== Task directions ==
Nothing outside the range is wanted. Repeat exactly the lines below from the one with "Ok (mk_report_out (Closed" through the one with "let tot_len := u16 (Pbuf.tot_len p) in".
====== Excerpted data
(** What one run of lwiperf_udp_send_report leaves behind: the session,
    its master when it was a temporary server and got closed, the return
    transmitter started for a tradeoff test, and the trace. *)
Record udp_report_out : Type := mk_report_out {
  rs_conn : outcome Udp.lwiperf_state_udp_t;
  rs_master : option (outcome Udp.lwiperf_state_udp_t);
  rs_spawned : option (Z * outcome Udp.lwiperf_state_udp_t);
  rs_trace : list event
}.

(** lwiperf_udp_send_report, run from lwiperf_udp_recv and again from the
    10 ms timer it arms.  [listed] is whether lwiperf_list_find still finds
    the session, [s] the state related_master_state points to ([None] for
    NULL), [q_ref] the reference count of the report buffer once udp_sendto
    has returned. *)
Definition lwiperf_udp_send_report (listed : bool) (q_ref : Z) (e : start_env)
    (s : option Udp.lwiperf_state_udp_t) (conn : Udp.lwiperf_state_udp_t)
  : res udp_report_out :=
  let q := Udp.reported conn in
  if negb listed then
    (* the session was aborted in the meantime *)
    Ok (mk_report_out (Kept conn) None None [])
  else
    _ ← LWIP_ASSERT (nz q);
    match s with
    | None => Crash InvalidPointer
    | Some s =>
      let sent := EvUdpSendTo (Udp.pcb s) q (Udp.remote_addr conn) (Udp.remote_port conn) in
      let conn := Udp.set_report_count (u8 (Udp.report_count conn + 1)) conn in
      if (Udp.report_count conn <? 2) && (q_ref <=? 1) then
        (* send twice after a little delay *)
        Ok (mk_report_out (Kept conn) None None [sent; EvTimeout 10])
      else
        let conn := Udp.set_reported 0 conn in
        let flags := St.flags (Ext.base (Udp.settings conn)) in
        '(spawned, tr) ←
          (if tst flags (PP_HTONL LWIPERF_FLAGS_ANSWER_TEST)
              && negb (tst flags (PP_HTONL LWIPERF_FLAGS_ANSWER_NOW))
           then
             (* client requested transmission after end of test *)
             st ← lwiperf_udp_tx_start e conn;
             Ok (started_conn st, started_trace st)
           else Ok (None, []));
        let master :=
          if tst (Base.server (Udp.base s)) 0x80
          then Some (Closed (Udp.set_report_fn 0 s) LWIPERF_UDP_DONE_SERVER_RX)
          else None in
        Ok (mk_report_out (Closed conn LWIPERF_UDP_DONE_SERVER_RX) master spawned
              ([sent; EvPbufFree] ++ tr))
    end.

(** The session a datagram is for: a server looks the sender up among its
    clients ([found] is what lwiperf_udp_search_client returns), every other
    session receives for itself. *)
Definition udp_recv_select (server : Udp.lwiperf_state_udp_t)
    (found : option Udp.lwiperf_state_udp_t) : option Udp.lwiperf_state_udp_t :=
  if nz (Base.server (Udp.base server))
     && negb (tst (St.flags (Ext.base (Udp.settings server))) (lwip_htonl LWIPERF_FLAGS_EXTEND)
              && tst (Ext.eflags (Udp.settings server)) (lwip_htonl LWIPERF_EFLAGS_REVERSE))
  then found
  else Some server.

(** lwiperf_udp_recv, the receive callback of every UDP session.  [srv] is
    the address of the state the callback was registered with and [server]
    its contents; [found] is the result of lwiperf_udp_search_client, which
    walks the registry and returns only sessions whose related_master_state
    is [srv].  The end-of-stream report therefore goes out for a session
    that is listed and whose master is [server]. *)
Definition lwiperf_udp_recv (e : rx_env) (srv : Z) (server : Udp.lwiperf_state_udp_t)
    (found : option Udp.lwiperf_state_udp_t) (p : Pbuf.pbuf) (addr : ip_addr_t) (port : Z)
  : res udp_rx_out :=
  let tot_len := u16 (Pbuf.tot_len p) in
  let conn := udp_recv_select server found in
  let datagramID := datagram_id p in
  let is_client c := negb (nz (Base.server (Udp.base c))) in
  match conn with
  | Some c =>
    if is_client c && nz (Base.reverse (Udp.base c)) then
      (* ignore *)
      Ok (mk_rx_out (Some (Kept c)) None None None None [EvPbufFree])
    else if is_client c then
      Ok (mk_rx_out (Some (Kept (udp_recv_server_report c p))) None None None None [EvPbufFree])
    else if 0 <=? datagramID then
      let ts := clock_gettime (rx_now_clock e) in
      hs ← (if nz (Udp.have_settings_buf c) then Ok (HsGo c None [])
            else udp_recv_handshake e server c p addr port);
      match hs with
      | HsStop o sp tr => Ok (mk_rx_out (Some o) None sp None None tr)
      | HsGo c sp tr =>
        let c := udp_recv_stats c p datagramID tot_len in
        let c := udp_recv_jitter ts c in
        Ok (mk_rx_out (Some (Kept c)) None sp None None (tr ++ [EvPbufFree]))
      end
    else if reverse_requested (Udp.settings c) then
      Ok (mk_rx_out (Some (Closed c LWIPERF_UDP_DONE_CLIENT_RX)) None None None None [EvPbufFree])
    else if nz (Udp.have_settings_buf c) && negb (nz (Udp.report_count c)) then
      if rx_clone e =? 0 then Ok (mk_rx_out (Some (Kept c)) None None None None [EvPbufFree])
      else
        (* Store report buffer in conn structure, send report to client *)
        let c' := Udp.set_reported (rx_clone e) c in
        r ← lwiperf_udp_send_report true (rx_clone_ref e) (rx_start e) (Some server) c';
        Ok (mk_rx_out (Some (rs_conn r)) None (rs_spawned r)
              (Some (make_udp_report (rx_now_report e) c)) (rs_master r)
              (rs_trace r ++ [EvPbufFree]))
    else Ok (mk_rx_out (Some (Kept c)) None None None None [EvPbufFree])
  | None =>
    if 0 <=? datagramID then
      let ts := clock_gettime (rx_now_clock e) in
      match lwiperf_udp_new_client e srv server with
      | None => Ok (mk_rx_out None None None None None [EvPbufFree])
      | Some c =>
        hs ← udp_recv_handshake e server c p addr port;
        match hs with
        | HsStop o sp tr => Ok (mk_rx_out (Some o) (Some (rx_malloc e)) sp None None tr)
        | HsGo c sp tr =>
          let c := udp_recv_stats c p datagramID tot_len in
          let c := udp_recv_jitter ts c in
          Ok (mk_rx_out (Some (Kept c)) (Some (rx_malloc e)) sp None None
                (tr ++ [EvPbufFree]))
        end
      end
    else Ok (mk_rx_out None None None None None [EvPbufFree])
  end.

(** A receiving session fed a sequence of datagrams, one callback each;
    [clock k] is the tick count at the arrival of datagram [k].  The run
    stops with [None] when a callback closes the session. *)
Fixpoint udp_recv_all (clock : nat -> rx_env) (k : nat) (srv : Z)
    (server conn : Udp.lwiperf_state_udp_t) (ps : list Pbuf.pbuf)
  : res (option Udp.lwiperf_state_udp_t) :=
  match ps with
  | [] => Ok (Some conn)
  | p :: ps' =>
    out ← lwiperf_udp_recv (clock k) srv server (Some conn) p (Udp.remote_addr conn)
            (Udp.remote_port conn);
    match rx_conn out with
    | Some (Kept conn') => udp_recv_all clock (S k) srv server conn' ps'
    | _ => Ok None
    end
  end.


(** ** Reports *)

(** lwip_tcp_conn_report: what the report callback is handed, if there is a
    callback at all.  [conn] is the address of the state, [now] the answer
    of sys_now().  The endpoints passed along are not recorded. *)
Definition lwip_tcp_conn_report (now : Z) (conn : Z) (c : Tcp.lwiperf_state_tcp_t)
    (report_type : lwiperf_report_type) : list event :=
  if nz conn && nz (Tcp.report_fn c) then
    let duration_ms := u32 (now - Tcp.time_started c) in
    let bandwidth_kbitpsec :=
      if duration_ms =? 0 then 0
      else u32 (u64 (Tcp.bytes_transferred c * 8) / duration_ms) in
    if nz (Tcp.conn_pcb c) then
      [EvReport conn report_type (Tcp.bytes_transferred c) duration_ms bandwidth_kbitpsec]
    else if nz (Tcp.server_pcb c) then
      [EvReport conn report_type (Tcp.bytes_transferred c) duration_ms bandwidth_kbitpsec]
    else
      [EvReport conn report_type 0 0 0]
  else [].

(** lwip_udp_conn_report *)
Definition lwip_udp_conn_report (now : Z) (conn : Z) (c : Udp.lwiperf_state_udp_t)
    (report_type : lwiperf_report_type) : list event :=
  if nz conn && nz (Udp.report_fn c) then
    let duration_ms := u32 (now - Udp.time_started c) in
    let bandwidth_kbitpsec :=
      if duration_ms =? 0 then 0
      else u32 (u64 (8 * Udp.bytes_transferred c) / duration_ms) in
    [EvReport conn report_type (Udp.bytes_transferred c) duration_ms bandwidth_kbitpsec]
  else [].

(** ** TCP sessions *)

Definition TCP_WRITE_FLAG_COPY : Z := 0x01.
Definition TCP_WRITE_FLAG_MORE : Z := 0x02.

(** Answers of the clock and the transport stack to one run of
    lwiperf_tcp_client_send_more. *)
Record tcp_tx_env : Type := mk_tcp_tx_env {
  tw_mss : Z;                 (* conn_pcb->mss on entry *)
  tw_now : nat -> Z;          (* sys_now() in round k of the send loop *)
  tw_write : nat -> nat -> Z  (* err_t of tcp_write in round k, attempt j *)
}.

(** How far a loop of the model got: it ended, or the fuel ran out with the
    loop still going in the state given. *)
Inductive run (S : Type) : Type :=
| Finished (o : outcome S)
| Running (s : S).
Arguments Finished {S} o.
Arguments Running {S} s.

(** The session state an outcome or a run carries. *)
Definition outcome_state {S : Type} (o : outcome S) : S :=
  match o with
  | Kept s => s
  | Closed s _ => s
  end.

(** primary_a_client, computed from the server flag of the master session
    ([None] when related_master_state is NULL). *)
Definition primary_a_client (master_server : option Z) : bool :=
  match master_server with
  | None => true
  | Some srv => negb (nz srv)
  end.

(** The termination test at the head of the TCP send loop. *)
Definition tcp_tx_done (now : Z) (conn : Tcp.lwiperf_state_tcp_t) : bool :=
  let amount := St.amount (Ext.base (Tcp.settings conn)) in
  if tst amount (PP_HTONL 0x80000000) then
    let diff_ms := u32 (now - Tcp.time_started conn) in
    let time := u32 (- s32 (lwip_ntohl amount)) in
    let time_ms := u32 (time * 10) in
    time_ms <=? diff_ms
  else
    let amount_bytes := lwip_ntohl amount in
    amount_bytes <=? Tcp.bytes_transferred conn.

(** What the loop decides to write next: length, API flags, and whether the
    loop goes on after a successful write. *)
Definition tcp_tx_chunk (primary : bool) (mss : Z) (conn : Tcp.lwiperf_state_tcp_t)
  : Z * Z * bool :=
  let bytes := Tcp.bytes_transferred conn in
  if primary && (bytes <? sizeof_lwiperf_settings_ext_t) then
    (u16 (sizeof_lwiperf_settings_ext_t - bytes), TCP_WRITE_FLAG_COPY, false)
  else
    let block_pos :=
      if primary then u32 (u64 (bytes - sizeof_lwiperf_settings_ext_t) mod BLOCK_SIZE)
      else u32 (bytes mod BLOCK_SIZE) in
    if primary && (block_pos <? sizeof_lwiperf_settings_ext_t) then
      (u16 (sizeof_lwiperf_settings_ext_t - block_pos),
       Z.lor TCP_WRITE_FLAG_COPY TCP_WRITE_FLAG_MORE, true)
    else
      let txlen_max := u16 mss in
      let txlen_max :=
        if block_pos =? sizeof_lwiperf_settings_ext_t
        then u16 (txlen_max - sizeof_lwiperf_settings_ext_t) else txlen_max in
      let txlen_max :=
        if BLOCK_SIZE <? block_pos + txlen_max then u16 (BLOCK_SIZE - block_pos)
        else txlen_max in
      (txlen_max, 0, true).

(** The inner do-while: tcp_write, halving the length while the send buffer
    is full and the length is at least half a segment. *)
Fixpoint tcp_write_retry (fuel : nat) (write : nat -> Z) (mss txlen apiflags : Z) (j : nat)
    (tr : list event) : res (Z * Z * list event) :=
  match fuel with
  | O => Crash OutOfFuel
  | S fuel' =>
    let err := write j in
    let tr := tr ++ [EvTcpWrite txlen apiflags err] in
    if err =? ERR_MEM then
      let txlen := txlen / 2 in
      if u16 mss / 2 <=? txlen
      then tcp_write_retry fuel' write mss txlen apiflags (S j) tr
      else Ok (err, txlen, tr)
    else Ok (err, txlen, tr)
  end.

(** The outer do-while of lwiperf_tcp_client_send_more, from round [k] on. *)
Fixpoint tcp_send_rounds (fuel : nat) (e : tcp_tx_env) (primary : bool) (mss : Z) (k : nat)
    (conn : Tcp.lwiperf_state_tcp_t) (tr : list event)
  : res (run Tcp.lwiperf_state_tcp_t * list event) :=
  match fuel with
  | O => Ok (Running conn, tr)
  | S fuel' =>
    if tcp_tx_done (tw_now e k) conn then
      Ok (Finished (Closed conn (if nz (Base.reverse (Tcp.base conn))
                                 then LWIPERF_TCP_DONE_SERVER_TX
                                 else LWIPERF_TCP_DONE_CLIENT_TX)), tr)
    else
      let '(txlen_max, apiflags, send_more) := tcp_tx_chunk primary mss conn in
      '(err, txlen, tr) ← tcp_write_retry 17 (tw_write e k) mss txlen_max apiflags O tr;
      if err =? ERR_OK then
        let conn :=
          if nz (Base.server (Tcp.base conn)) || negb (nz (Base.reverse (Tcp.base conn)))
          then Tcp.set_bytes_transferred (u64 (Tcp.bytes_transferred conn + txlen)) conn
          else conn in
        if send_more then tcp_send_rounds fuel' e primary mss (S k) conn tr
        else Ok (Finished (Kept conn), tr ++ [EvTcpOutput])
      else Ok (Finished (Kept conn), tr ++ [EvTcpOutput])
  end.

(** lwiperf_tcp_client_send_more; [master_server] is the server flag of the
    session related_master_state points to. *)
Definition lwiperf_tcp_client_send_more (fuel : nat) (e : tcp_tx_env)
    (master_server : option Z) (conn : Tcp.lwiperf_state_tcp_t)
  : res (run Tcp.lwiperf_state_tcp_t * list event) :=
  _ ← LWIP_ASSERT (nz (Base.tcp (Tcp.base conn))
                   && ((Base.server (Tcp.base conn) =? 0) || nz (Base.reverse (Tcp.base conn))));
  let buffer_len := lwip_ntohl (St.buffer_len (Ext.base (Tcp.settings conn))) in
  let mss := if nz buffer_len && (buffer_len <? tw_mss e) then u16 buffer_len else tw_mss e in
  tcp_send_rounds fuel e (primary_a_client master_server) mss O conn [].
============
== Exercise solution ==
        Ok (mk_report_out (Closed conn LWIPERF_UDP_DONE_SERVER_RX) master spawned
              ([sent; EvPbufFree] ++ tr))
    end.

(** The session a datagram is for: a server looks the sender up among its
    clients ([found] is what lwiperf_udp_search_client returns), every other
    session receives for itself. *)
Definition udp_recv_select (server : Udp.lwiperf_state_udp_t)
    (found : option Udp.lwiperf_state_udp_t) : option Udp.lwiperf_state_udp_t :=
  if nz (Base.server (Udp.base server))
     && negb (tst (St.flags (Ext.base (Udp.settings server))) (lwip_htonl LWIPERF_FLAGS_EXTEND)
              && tst (Ext.eflags (Udp.settings server)) (lwip_htonl LWIPERF_EFLAGS_REVERSE))
  then found
  else Some server.

(** lwiperf_udp_recv, the receive callback of every UDP session.  [srv] is
    the address of the state the callback was registered with and [server]
    its contents; [found] is the result of lwiperf_udp_search_client, which
    walks the registry and returns only sessions whose related_master_state
    is [srv].  The end-of-stream report therefore goes out for a session
    that is listed and whose master is [server]. *)
Definition lwiperf_udp_recv (e : rx_env) (srv : Z) (server : Udp.lwiperf_state_udp_t)
    (found : option Udp.lwiperf_state_udp_t) (p : Pbuf.pbuf) (addr : ip_addr_t) (port : Z)
  : res udp_rx_out :=
  let tot_len := u16 (Pbuf.tot_len p) in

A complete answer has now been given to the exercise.